• Task to complete
Those lines of the material below that fall between its first line and the line with "apply Nat.ltb_lt in Hmany as ->.", both included, are to be repeated exactly.

• Available data
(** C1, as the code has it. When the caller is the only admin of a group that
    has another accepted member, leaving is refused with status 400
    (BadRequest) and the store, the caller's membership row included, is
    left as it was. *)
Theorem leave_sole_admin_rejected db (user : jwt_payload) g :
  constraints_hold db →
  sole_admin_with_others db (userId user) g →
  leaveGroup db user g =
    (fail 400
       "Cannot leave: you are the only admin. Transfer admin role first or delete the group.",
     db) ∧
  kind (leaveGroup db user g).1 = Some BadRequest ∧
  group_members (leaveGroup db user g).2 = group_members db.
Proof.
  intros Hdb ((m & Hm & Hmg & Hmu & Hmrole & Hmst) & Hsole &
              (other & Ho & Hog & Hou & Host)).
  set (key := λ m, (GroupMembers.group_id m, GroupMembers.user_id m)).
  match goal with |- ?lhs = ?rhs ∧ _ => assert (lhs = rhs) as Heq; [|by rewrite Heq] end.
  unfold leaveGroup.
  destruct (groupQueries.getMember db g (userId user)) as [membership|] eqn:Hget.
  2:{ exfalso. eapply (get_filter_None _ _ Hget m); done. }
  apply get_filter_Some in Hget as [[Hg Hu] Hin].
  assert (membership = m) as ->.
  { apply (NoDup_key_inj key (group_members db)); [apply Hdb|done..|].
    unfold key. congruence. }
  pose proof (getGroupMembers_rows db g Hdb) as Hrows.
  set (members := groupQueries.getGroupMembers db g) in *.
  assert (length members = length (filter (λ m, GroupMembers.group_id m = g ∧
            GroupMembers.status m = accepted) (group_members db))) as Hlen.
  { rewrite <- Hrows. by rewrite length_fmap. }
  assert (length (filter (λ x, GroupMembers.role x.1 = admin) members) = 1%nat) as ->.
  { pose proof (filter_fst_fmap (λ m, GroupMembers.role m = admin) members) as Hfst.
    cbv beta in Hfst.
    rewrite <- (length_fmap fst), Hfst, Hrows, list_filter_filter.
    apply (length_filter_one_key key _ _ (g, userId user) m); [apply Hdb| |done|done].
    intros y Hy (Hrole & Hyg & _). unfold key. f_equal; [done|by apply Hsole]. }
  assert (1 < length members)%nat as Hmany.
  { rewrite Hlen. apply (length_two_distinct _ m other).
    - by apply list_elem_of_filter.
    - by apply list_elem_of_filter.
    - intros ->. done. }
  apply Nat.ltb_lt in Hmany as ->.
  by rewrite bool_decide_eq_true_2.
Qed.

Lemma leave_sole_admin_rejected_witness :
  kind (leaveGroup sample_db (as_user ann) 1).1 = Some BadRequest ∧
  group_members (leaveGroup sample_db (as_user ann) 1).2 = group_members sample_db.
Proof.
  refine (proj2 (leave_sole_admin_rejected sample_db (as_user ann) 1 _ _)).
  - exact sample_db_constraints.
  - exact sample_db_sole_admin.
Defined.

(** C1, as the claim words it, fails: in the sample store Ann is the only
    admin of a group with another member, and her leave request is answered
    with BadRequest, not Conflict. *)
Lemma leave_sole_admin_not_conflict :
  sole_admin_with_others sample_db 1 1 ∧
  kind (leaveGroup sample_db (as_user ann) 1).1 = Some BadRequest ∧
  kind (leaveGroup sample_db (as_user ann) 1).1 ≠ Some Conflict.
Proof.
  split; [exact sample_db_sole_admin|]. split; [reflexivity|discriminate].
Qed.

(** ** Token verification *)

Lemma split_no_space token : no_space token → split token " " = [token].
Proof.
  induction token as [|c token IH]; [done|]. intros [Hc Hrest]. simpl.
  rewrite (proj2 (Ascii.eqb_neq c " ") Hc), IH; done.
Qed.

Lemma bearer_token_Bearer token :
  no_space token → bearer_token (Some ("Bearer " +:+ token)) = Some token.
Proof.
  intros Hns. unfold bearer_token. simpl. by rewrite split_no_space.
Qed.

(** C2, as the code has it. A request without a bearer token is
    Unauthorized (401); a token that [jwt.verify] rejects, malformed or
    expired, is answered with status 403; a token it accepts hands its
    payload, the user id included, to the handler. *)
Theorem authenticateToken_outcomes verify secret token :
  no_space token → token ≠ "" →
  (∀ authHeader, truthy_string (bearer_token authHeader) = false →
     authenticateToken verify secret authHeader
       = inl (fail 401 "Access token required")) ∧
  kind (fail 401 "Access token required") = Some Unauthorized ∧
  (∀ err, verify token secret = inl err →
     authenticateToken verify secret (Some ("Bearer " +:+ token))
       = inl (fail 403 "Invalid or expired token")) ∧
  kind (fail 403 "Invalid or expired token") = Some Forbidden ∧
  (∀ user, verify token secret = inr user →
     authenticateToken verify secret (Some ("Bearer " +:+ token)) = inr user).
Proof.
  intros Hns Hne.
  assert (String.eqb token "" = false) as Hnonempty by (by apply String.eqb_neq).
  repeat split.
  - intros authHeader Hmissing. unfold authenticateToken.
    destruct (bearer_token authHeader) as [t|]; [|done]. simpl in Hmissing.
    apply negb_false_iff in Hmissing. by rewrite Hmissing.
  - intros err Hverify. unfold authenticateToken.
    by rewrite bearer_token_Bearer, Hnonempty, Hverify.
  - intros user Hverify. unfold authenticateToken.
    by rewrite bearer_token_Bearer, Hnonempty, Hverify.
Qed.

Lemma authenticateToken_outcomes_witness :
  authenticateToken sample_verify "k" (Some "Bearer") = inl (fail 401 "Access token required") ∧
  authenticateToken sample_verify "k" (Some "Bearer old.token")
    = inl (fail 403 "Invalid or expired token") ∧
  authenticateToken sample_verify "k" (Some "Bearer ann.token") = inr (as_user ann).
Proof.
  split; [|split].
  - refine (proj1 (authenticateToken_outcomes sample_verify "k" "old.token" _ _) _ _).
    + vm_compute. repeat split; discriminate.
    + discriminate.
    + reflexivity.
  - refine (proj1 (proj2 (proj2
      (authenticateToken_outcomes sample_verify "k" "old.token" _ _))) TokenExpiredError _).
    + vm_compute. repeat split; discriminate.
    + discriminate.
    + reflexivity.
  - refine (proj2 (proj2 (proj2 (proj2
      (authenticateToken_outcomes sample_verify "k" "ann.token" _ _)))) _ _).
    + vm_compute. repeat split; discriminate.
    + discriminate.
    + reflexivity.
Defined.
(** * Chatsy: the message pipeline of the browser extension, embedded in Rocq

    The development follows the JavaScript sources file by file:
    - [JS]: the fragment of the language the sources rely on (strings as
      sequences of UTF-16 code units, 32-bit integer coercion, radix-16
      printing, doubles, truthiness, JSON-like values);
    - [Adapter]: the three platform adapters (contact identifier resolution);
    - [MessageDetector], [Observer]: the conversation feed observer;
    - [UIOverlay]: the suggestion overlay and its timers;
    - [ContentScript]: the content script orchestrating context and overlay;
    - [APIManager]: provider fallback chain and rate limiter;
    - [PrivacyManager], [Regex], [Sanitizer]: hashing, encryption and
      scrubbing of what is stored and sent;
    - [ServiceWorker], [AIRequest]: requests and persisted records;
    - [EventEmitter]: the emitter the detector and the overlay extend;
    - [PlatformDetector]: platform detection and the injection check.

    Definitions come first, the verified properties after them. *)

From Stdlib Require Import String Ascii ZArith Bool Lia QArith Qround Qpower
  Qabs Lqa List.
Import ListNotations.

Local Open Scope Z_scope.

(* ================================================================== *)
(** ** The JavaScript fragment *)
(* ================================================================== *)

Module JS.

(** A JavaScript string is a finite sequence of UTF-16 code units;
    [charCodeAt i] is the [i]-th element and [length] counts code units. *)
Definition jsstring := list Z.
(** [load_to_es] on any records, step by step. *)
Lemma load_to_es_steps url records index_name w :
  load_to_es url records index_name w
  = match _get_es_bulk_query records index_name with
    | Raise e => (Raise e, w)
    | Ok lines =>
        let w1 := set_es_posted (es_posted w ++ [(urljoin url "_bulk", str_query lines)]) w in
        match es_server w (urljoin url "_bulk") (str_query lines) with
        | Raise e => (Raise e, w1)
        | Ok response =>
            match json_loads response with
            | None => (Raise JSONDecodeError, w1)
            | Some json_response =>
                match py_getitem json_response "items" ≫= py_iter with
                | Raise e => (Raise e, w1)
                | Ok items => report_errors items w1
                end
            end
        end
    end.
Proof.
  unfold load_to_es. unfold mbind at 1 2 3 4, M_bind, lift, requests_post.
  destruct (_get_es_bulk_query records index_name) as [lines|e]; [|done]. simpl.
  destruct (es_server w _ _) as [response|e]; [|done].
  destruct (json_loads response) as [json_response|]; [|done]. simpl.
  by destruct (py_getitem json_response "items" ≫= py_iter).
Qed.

• Exercise solution
(** C1, as the code has it. When the caller is the only admin of a group that
    has another accepted member, leaving is refused with status 400
    (BadRequest) and the store, the caller's membership row included, is
    left as it was. *)
Theorem leave_sole_admin_rejected db (user : jwt_payload) g :
  constraints_hold db →
  sole_admin_with_others db (userId user) g →
  leaveGroup db user g =
    (fail 400
       "Cannot leave: you are the only admin. Transfer admin role first or delete the group.",
     db) ∧
  kind (leaveGroup db user g).1 = Some BadRequest ∧
  group_members (leaveGroup db user g).2 = group_members db.
Proof.
  intros Hdb ((m & Hm & Hmg & Hmu & Hmrole & Hmst) & Hsole &
              (other & Ho & Hog & Hou & Host)).
  set (key := λ m, (GroupMembers.group_id m, GroupMembers.user_id m)).
  match goal with |- ?lhs = ?rhs ∧ _ => assert (lhs = rhs) as Heq; [|by rewrite Heq] end.
  unfold leaveGroup.
  destruct (groupQueries.getMember db g (userId user)) as [membership|] eqn:Hget.
  2:{ exfalso. eapply (get_filter_None _ _ Hget m); done. }
  apply get_filter_Some in Hget as [[Hg Hu] Hin].
  assert (membership = m) as ->.
  { apply (NoDup_key_inj key (group_members db)); [apply Hdb|done..|].
    unfold key. congruence. }
  pose proof (getGroupMembers_rows db g Hdb) as Hrows.
  set (members := groupQueries.getGroupMembers db g) in *.
  assert (length members = length (filter (λ m, GroupMembers.group_id m = g ∧
            GroupMembers.status m = accepted) (group_members db))) as Hlen.
  { rewrite <- Hrows. by rewrite length_fmap. }
  assert (length (filter (λ x, GroupMembers.role x.1 = admin) members) = 1%nat) as ->.
  { pose proof (filter_fst_fmap (λ m, GroupMembers.role m = admin) members) as Hfst.
    cbv beta in Hfst.
    rewrite <- (length_fmap fst), Hfst, Hrows, list_filter_filter.
    apply (length_filter_one_key key _ _ (g, userId user) m); [apply Hdb| |done|done].
    intros y Hy (Hrole & Hyg & _). unfold key. f_equal; [done|by apply Hsole]. }
  assert (1 < length members)%nat as Hmany.
  { rewrite Hlen. apply (length_two_distinct _ m other).
    - by apply list_elem_of_filter.
    - by apply list_elem_of_filter.
    - intros ->. done. }
  apply Nat.ltb_lt in Hmany as ->.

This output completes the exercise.